Nearly 1700 participants competed in the Boston Tri last Sunday. It is not the continued growth in numbers year over year that impresses us most about this race, but the progressive way it is promoted helping to drive new blood into the sport while maintaining a competitive feel for the more hardcore.

Just one week following a fifth place at IRONMAN Lake Placid, Lucas Pozzetta (middle) won in Boston for the second straight year. He narrowly beat Spencer Ralston (left) and Matt Alford (right).

Sonja Kent topped the women's field.

The race starts and finishes on Carson Beach in Southie with the downtown skyline offering a stunning backdrop.

The swim takes place in Dorchester Bay.

It appeared most of the kids were far braver than the adults. Then again, they did have free ice cream waiting at the finish.

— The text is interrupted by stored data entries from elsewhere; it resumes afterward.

Lemma runningCount_insert ws id w w' :
  ws !! id = Some w ->
  runningCount (<[id := w']> ws) =
    runningCount ws - (if is_running w then 1 else 0) + (if is_running w' then 1 else 0).
Proof.
  intros Hw. unfold runningCount.
  assert (Hdel : forall v : worker, ws !! id = Some v ->
    Z.of_nat (size (filter (fun p => is_running p.2 = true) (delete id ws))) =
    Z.of_nat (size (filter (fun p => is_running p.2 = true) ws)) - (if is_running v then 1 else 0)).
  { intros v Hv. rewrite map_filter_delete. destruct (is_running v) eqn:Hr.
    - assert (Hf : filter (fun p : string * worker => is_running p.2 = true) ws !! id = Some v)
        by (by apply map_lookup_filter_Some).
      rewrite map_size_delete_Some by eauto.
      assert (size (filter (fun p : string * worker => is_running p.2 = true) ws) <> 0%nat); [|lia].
      intros E%map_size_empty_inv. by rewrite E, lookup_empty in Hf.
    - rewrite delete_id; [lia|]. apply map_lookup_filter_None. right. intros x Hx. cbn. congruence. }
  rewrite <- insert_delete_eq. destruct (is_running w') eqn:Hr'.
  - rewrite map_filter_insert_True by done.
    rewrite map_size_insert_None; [rewrite <- (Hdel w Hw); lia|].
    rewrite map_lookup_filter_None. left. apply lookup_delete_eq.
  - rewrite map_filter_insert_False by (cbn; congruence).
    rewrite delete_delete_eq, (Hdel w Hw). lia.
Qed.

Lemma u64_add a b : u64 (u64 a + b) = u64 (a + b).
Proof. unfold u64. by rewrite Zplus_mod_idemp_l. Qed.

Lemma u64_pred a : u64 (a + (two64 - 1)) = u64 (a - 1).
Proof. unfold u64. rewrite <- (Z_mod_plus_full (a - 1) 1 two64). f_equal. lia. Qed.

Lemma Submit_accept ctx b batch e e' :
  Submit ctx b (Some batch) e = Some (None, e') -> exists q,
    em_batchChans e !! bt_ExecutorID batch = Some q /\ len q < chanCap /\
    e' = e <| em_batchChans := <[bt_ExecutorID batch := q ++ [batch]]> (em_batchChans e) |>.
Proof.
  unfold Submit, mbind, M_bind, getS, modS, mret, M_ret. cbn.
  destruct (em_batchChans e !! bt_ExecutorID batch) as [q|]; [|done].
  destruct (Z.ltb_spec (len q) chanCap); destruct ctx, b; cbn; intros [= <-]; by exists q.
Qed.

Lemma Submit_reject ctx b batch err e e' :
  Submit ctx b batch e = Some (Some err, e') -> e' = e.
Proof.
  unfold Submit, mbind, M_bind, getS, modS, mret, M_ret. destruct batch as [batch|]; [|by intros [= _ <-]].
  destruct (em_batchChans e !! bt_ExecutorID batch) as [q|]; [|by intros [= _ <-]].
  destruct (len q <? chanCap), ctx, b; cbn; by intros [= _ <-].
Qed.

Lemma consumeBatch_eq id batch rest e e' :
  consumeBatch id batch rest e = Some (tt, e') ->
  em_executors e' = em_executors e /\ em_eventChan e' = em_eventChan e /\
  em_batchChans e' = <[id := rest]> (em_batchChans e) /\
  em_workers e' = <[id := Running batch]> (em_workers e) /\
  em_inflightBatches e' = u64 (em_inflightBatches e + 1) /\
  em_metrics e' = em_metrics e ++ [SetInflightBatches (em_inflightBatches e')] ++ [IncBatches id].
Proof.
  unfold consumeBatch, addInflight, em_metric, setWorker, mbind, M_bind, getS, modS. cbn.
  intros [= <-]. cbn. by rewrite <- app_assoc.
Qed.

Lemma consumeOutcome_eq id batch resp now events e e' :
  consumeOutcome id batch resp now e = Some (events, e') -> exists m failed,
  em_executors e !! id = Some m /\ outcome m id resp batch now = Some (events, failed) /\
  em_executors e' = em_executors e /\ em_eventChan e' = em_eventChan e /\
  em_batchChans e' = em_batchChans e /\
  em_workers e' = <[id := Sending events]> (em_workers e) /\
  em_inflightBatches e' = u64 (em_inflightBatches e + (two64 - 1)) /\
  em_metrics e' = em_metrics e ++ (if failed then [IncExecutorErrors id] else []) ++
    [SetInflightBatches (em_inflightBatches e')].
Proof.
  unfold consumeOutcome, runOutcome, addInflight, em_metric, setWorker, mbind, M_bind, getS, modS, getsO.
  cbn. destruct (em_executors e !! id) as [m|]; cbn; [|done].
  destruct (outcome m id resp batch now) as [[evs failed]|] eqn:Ho; cbn; [|done].
  intros H. exists m, failed. destruct failed; cbn in H; injection H as <- <-; cbn; ssplit; try done.
  by rewrite <- app_assoc.
Qed.

Lemma em_new_ok ex : EMOK ex (NewExecutorManager ex) [].
Proof.
  split; cbn.
  - done.
  - apply dom_fmap_L.
  - apply dom_fmap_L.
  - intros id q. rewrite lookup_fmap. intros (x & _ & ->)%fmap_Some. done.
  - intros id w. rewrite lookup_fmap. intros (x & _ & ->)%fmap_Some. done.
  - done.
  - unfold runningCount.
    replace (filter _ _) with (∅ : gmap string worker); [done|].
    symmetry. apply map_empty. intros i. apply map_lookup_filter_None. right.
    intros x. rewrite lookup_fmap. intros (y & _ & ->)%fmap_Some. done.
Qed.

(** The projections of a longer trace. *)
Lemma omap_snoc {A B} (f : A -> option B) l x :
  omap f (l ++ [x]) = omap f l ++ match f x with Some y => [y] | None => [] end.
Proof. rewrite omap_app. cbn. by destruct (f x). Qed.

Ltac snoc_proj f := intros; unfold f; rewrite omap_snoc; f_equal; repeat case_match; congruence.

Lemma submitted_snoc id tr l : submitted id (tr ++ [l]) = submitted id tr ++
  match l with LSubmit b => if decide (bt_ExecutorID b = id) then [b] else [] | _ => [] end.
Proof. snoc_proj submitted. Qed.

Lemma taken_snoc id tr l : taken id (tr ++ [l]) = taken id tr ++
  match l with LTake i b => if decide (i = id) then [b] else [] | _ => [] end.
Proof. snoc_proj taken. Qed.

Lemma executed_snoc id tr l : executed id (tr ++ [l]) = executed id tr ++
  match l with LOutcome i b _ => if decide (i = id) then [b] else [] | _ => [] end.
Proof. snoc_proj executed. Qed.

Lemma produced_snoc id tr l : produced id (tr ++ [l]) = produced id tr ++
  match l with LOutcome i _ evs => if decide (i = id) then evs else [] | _ => [] end.
Proof.
  unfold produced. rewrite omap_snoc, concat_app. f_equal. repeat case_match; simplify_eq; cbn; by rewrite ?app_nil_r.
Qed.

Lemma sentBy_snoc id tr l : sentBy id (tr ++ [l]) = sentBy id tr ++
  match l with LSend i e => if decide (i = id) then [e] else [] | _ => [] end.
Proof. snoc_proj sentBy. Qed.

Lemma sentAll_snoc tr l : sentAll (tr ++ [l]) = sentAll tr ++
  match l with LSend _ e => [e] | _ => [] end.
Proof. snoc_proj sentAll. Qed.

Lemma received_snoc tr l : received (tr ++ [l]) = received tr ++
  match l with LReceive e => [e] | _ => [] end.
Proof. snoc_proj received. Qed.

Ltac projections :=
  rewrite ?submitted_snoc, ?taken_snoc, ?executed_snoc, ?produced_snoc, ?sentBy_snoc, ?sentAll_snoc,
    ?received_snoc; cbv beta iota; rewrite ?app_nil_r.

Lemma dom_insert_same {A B} (m : gmap string A) (m0 : gmap string B) i x y :
  dom m = dom m0 -> m !! i = Some y -> dom (<[i := x]> m) = dom m0.
Proof. intros Hd Hi. rewrite dom_insert_lookup_L by eauto. done. Qed.

(** What a step does to the parts of the state. *)
Definition effect (e : executorManager) (l : label) (e' : executorManager) : Prop :=
  em_executors e' = em_executors e /\
  match l with
  | LSubmit b => exists q, em_batchChans e !! bt_ExecutorID b = Some q /\ len q < chanCap /\
      em_batchChans e' = <[bt_ExecutorID b := q ++ [b]]> (em_batchChans e)
  | LTake id b => exists rest, em_batchChans e !! id = Some (b :: rest) /\
      em_batchChans e' = <[id := rest]> (em_batchChans e)
  | _ => em_batchChans e' = em_batchChans e
  end /\
  match l with
  | LTake id b => em_workers e !! id = Some Idle /\
      em_workers e' = <[id := Running b]> (em_workers e) /\
      em_inflightBatches e' = u64 (em_inflightBatches e + 1)
  | LOutcome id b evs => em_workers e !! id = Some (Running b) /\
      em_workers e' = <[id := Sending evs]> (em_workers e) /\
      em_inflightBatches e' = u64 (em_inflightBatches e - 1)
  | LSend id ev => (exists evs, em_workers e !! id = Some (Sending (ev :: evs)) /\
      em_workers e' = <[id := Sending evs]> (em_workers e)) /\
      em_inflightBatches e' = em_inflightBatches e
  | LDone id => em_workers e !! id = Some (Sending []) /\
      em_workers e' = <[id := Idle]> (em_workers e) /\ em_inflightBatches e' = em_inflightBatches e
  | _ => em_workers e' = em_workers e /\ em_inflightBatches e' = em_inflightBatches e
  end /\
  match l with
  | LSend _ ev => len (em_eventChan e) < chanCap /\ em_eventChan e' = em_eventChan e ++ [ev]
  | LReceive ev => em_eventChan e = ev :: em_eventChan e'
  | _ => em_eventChan e' = em_eventChan e
  end.

Lemma em_step_effect e l e' : em_step e l e' -> effect e l e'.
Proof.
  unfold effect. destruct 1 as [ctx b batch e e' H|ctx b batch err e e' H|id batch rest e e' Hwk Hch H
    |id batch resp now events e e' Hwk H|id event events e Hwk Hroom|id e Hwk|event events e Hev].
  - apply Submit_accept in H as (q & Hch & Hlen & ->). ssplit; try done. by exists q.
  - apply Submit_reject in H as ->. by ssplit.
  - destruct (consumeBatch_eq _ _ _ _ _ H) as (? & ? & ? & ? & ? & _). ssplit; try done. by exists rest.
  - destruct (consumeOutcome_eq _ _ _ _ _ _ _ H) as (m & failed & _ & _ & ? & ? & ? & ? & Hin & _).
    rewrite u64_pred in Hin. by ssplit.
  - ssplit; try done. by exists events.
  - by ssplit.
  - by ssplit.
Qed.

Unlikely racers noticed the skyline but impossible to miss as a photographer or spectator.

A flat and fast bike course on closed roads awaited athletes. All along the shoreline in Southie. Then onto the run route.

Angela Naeth won the women's race last year but opted to do the swim leg in a relay this time around. Likely so she could be on hand at the finish to encourage athletes on her Race Like a Girl age-group team.

Race Director Mike O'Neil offered a price break for half off the entry fee to spur on younger athletes, including those in college, to get out and race.

Athletes giving it their all down the finish chute.

Opening up the sport to make it a more welcoming race environment across gender, age, race and ethnic backgrounds is a major goal of the event producers.

O'Neil has also crafted a Corporate Relay division to spur Boston based companies, like their title sponsor Columbia Threadneedle Investments, to get employees involved in triathlon.

Local celebrities like Boston Marathon Race Director Dave McGillivray get involved in the race weekend.


And once across the finish beer awaits!